Calibre just pushed out version 8.15! While this one is more of a tidy-up release, it still brings a few welcome touches for anyone who lives inside this essential open source ebook manager.
The headline change is in the ebook viewer. Highlights now show their date inside the tooltip when you hover over them. It sounds small, but if you read a lot of technical material, novels, or PDFs scattered across a big archive, it becomes surprisingly useful to know exactly when you marked something. That extra context can help you trace your own thinking across multiple books.
The comments editor also gets smarter. When you change the case of selected text, Calibre now tries to preserve as much formatting as possible so you do not lose structure while cleaning things up. There are also new keyboard shortcuts for case changes. You can select text, right click, and see the case change menu with its shortcut hints. These kinds of quality-of-life tweaks matter when you edit metadata regularly.
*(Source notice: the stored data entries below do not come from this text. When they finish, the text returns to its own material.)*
(** [ITwinPlatform.getExport] *)
Definition getExport (settings : Settings) (exportId : string)
           (answer : Settled Response) : Run Json :=
  match defaultAccessToken settings with
  | None =>
      ended [] [] (inl (DeveloperError "Must set ITwin.defaultAccessToken first"))
  | Some token =>
      let headers :=
        [ ("Authorization", "Bearer " ++ token);
          ("Accept", "application/vnd.bentley.itwin-platform.v1+json") ]%string in
      let url := (apiEndpoint settings ++ "mesh-export/" ++ exportId)%string in
      let call :=
        {| fetch_url := url; fetch_searchParams := []; fetch_method := None;
           fetch_headers := headers; fetch_body := None |} in
      match answer with
      | Rejected reason => ended [call] [] (inl (RejectedWith reason))
      | Fulfilled response =>
          if negb (ok response) then
            match json response with
            | Rejected reason => ended [call] [] (inl (RejectedWith reason))
            | Fulfilled result =>
                if status response =? 401 then
                  match first_detail_code result with
                  | inl error => ended [call] [] (inl (Threw error))
                  | inr code =>
                      ended [call] []
                        (inl (Threw (RuntimeError
                           ("Unauthorized, bad token, wrong scopes or headers bad. "
                            ++ text code))))
                  end
                else if status response =? 404 then
                  ended [call] []
                    (inl (Threw (RuntimeError
                       ("Requested export is not available " ++ exportId))))
                else if status response =? 429 then
                  ended [call] [] (inl (Threw (RuntimeError "Too many requests")))
                else
                  ended [call] []
                    (inl (Threw (RuntimeError
                       ("Unknown request failure "
                        ++ JS.number_to_string (status response)))))
            end
          else
            match json response with
            | Rejected reason => ended [call] [] (inl (RejectedWith reason))
            | Fulfilled result => ended [call] [] (inr result)
            end
      end
  end.

(** [result.error.code] and [result.error.message] as arguments of
    [console.error], with the [TypeError] of a missing [result.error]. *)
Definition code_and_message (result : Json) : Thrown + list ConsoleValue :=
  match json_error result with
  | None => inl (TypeError undefined_property)
  | Some error =>
      inr [ConsoleString (error_code error); ConsoleString (error_message error)]
  end.

(** [ITwinPlatform.getExports], for an endpoint that [new URL] accepts;
    for a string that is no absolute URL, [new URL] throws a [TypeError]
    before [fetch] is reached. *)
Definition getExports (settings : Settings) (iModelId : string)
           (answer : Settled Response) : Run Json :=
  match defaultAccessToken settings with
  | None =>
      ended [] [] (inl (DeveloperError "Must set ITwin.defaultAccessToken first"))
  | Some token =>
      let headers :=
        [ ("Authorization", "Bearer " ++ token);
          ("Accept", "application/vnd.bentley.itwin-platform.v1+json");
          ("Prefer", "return=representation") ]%string in
      let searchParams :=
        [ ("iModelId", iModelId);
          ("exportType", ExportType_value TILES3D);
          ("$top", "1");
          ("client", "CesiumJS") ]%string in
      let searchParams :=
        match CESIUM_VERSION settings with
        | Some version => searchParams ++ [ ("clientVersion"%string, version) ]
        | None => searchParams
        end in
      let call :=
        {| fetch_url := (apiEndpoint settings ++ "mesh-export")%string;
           fetch_searchParams := searchParams; fetch_method := None;
           fetch_headers := headers; fetch_body := None |} in
      match answer with
      | Rejected reason => ended [call] [] (inl (RejectedWith reason))
      | Fulfilled response =>
          if negb (ok response) then
            match json response with
            | Rejected reason => ended [call] [] (inl (RejectedWith reason))
            | Fulfilled result =>
                if status response =? 401 then
                  match first_detail_code result with
                  | inl error => ended [call] [] (inl (Threw error))
                  | inr code =>
                      ended [call] []
                        (inl (Threw (RuntimeError
                           ("Unauthorized, bad token, wrong scopes or headers bad. "
                            ++ text code))))
                  end
                else if status response =? 403 then
                  match code_and_message result with
                  | inl error => ended [call] [] (inl (Threw error))
                  | inr line =>
                      ended [call] [line]
                        (inl (Threw (RuntimeError "Not allowed, forbidden")))
                  end
                else if status response =? 422 then
                  match json_error result with
                  | None => ended [call] [] (inl (Threw (TypeError undefined_property)))
                  | Some error =>
                      ended [call] []
                        (inl (Threw (RuntimeError
                           ("Unprocessable Entity:" ++ text (error_code error)
                            ++ " " ++ text (error_message error)))))
                  end
                else if status response =? 429 then
                  ended [call] [] (inl (Threw (RuntimeError "Too many requests")))
                else
                  ended [call] []
                    (inl (Threw (RuntimeError
                       ("Unknown request failure "
                        ++ JS.number_to_string (status response)))))
            end
          else
            match json response with
            | Rejected reason => ended [call] [] (inl (RejectedWith reason))
            | Fulfilled result => ended [call] [] (inr result)
            end
      end
  end.

(** [ITwinPlatform.createExportForModelId]; the value returned is
    [result.export.id], which may be [undefined]. *)
Definition createExportForModelId (settings : Settings) (iModelId : string)
           (answer : Settled Response) : Run (option string) :=
  match defaultAccessToken settings with
  | None =>
      ended [] [] (inl (DeveloperError "Must set ITwin.defaultAccessToken first"))
  | Some token =>
      let call :=
        {| fetch_url := (apiEndpoint settings ++ "mesh-export/")%string;
           fetch_searchParams := [];
           fetch_method := Some "POST"%string;
           fetch_headers :=
             [ ("Authorization", "Bearer " ++ token);
               ("Accept", "application/vnd.bentley.itwin-platform.v1+json");
               ("Content-Type", "application/json") ]%string;
           fetch_body :=
             Some [ ("iModelId", iModelId);
                    ("exportType", ExportType_value TILES3D) ]%string |} in
      match answer with
      | Rejected reason => ended [call] [] (inl (RejectedWith reason))
      | Fulfilled response =>
          if negb (ok response) then
            match json response with
            | Rejected reason => ended [call] [] (inl (RejectedWith reason))
            | Fulfilled result =>
                if status response =? 401 then
                  match json_error result with
                  | None =>
                      ended [call] [] (inl (Threw (TypeError undefined_property)))
                  | Some error =>
                      ended [call]
                        [ [ ConsoleString (error_code error);
                            ConsoleString (error_message error);
                            ConsoleDetails (error_details error) ] ]
                        (inl (Threw (RuntimeError
                           "Unauthorized, bad token, wrong scopes or headers bad")))
                  end
                else if status response =? 403 then
                  match code_and_message result with
                  | inl error => ended [call] [] (inl (Threw error))
                  | inr line =>
                      ended [call] [line]
                        (inl (Threw (RuntimeError "Not allowed, forbidden")))
                  end
                else if status response =? 422 then
                  match json_error result with
                  | None =>
                      ended [call] [] (inl (Threw (TypeError undefined_property)))
                  | Some error =>
                      ended [call]
                        [ [ ConsoleString (error_code error);
                            ConsoleString (error_message error) ];
                          [ ConsoleDetails (error_details error) ] ]
                        (inl (Threw (RuntimeError
                           "Unprocessable: Cannot create export job")))
                  end
                else if status response =? 429 then
                  ended [call] [] (inl (Threw (RuntimeError "Too many requests")))
                else
                  ended [call] []
                    (inl (Threw (RuntimeError
                       ("Unknown request failure "
                        ++ JS.number_to_string (status response)))))
            end
          else
            match json response with
            | Rejected reason => ended [call] [] (inl (RejectedWith reason))
            | Fulfilled result =>
                match json_export_id result with
                | None => ended [call] [] (inl (Threw (TypeError undefined_property)))
                | Some id => ended [call] [] (inr id)
                end
            end
      end
  end.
On the bug fix side, Calibre tightens up several lingering issues. Editing the book list is now more stable, especially when a title gets auto-added in the background right while you are in mid-edit. The HTML syntax highlighter in the book editor had a memory leak that is now resolved. And the calibredb list command once again shows identifier values correctly, which is important for people who rely on command-line automation.
Calibre’s news system also expands. There is a new source for Hack a Day curated by Rui Rebelo, plus improvements to the Guardian feed. These integrations are always a nice bonus since they turn Calibre into more than just a library tool.